EXERCISE:
Your task is to transcribe the entries below exactly, from their first line down to the line containing "induction 1 as", and to stop there.

Stored data entries:
Lemma fstart_wf annexB : bwf (fstart_state annexB).
Proof.
  constructor; cbn [bnd nodes flow exceptionTargets ord lastAssign fstart_state]; [apply start_wf|done| |cbn; unfold unreachableFlow; lia|constructor|by split].
  by intros f n Hf [-> _]%list_lookup_singleton_Some.
Qed.

Lemma freachable_wf annexB b log : freachable annexB b log → bwf b ∧ Forall (λ m, covered b m.1 m.2) log.
Proof.
  induction 1 as [|o b b' log _ [IH Hlog] Ha Hrun|d p i ip bs ps ns b log _ [IH Hlog]|s b log _ [IH Hlog] Hs
                  |f c fs ts st b log _ [IH Hlog] Hf Hts].
  - split; [apply fstart_wf|done].
  - pose proof (fop_steps o b IH Ha) as H. unfold wp in H. rewrite Hrun in H. destruct H as [Hst Hm].
    split; [apply Hst|]. apply Forall_app. split; [|done]. eapply Forall_impl; [exact Hlog|].
    intros m. apply Hst.
  - split; [|done]. destruct IH as [[] ? ? ? ? ?]. by repeat (constructor; cbn; try done).
  - split; [|done]. destruct IH as [[] ? ? ? ? ?]. by repeat (constructor; cbn; try done).
  - split; [|done]. destruct IH. by constructor.
Qed.

Lemma elem_of_add_path ps f x : x ∈ add_path ps f ↔ x ∈ ps ∨ (x = f ∧ f ≠ unreachableFlow).
Proof.
  unfold add_path. case_decide as Hd.
  - destruct Hd as [->|Hd]; split; [by left|intros [?|[? ?]]; done|by left|intros [?|[-> ?]]; done].
  - rewrite elem_of_app, list_elem_of_singleton. tauto.
Qed.

Lemma elem_of_live_paths fs x : x ∈ foldl add_path [] fs ↔ x ∈ fs ∧ x ≠ unreachableFlow.
Proof.
  assert (∀ ps, x ∈ foldl add_path ps fs ↔ x ∈ ps ∨ (x ∈ fs ∧ x ≠ unreachableFlow)) as H.
  { induction fs as [|f fs IH]; intros ps; cbn.
    - split; [by left|]. intros [?|[?%elem_of_nil _]]; done.
    - rewrite IH, elem_of_add_path, elem_of_cons. split; [|intros [?|[[->|?] ?]]; tauto].
      intros [[?|[-> ?]]|?]; tauto. }
  rewrite H. split; [intros [?%elem_of_nil|?]; done|by right].
Qed.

FINISHED TASK:
Lemma fstart_wf annexB : bwf (fstart_state annexB).
Proof.
  constructor; cbn [bnd nodes flow exceptionTargets ord lastAssign fstart_state]; [apply start_wf|done| |cbn; unfold unreachableFlow; lia|constructor|by split].
  by intros f n Hf [-> _]%list_lookup_singleton_Some.
Qed.

Lemma freachable_wf annexB b log : freachable annexB b log → bwf b ∧ Forall (λ m, covered b m.1 m.2) log.
Proof.
  induction 1 as [|o b b' log _ [IH Hlog] Ha Hrun|d p i ip bs ps ns b log _ [IH Hlog]|s b log _ [IH Hlog] Hs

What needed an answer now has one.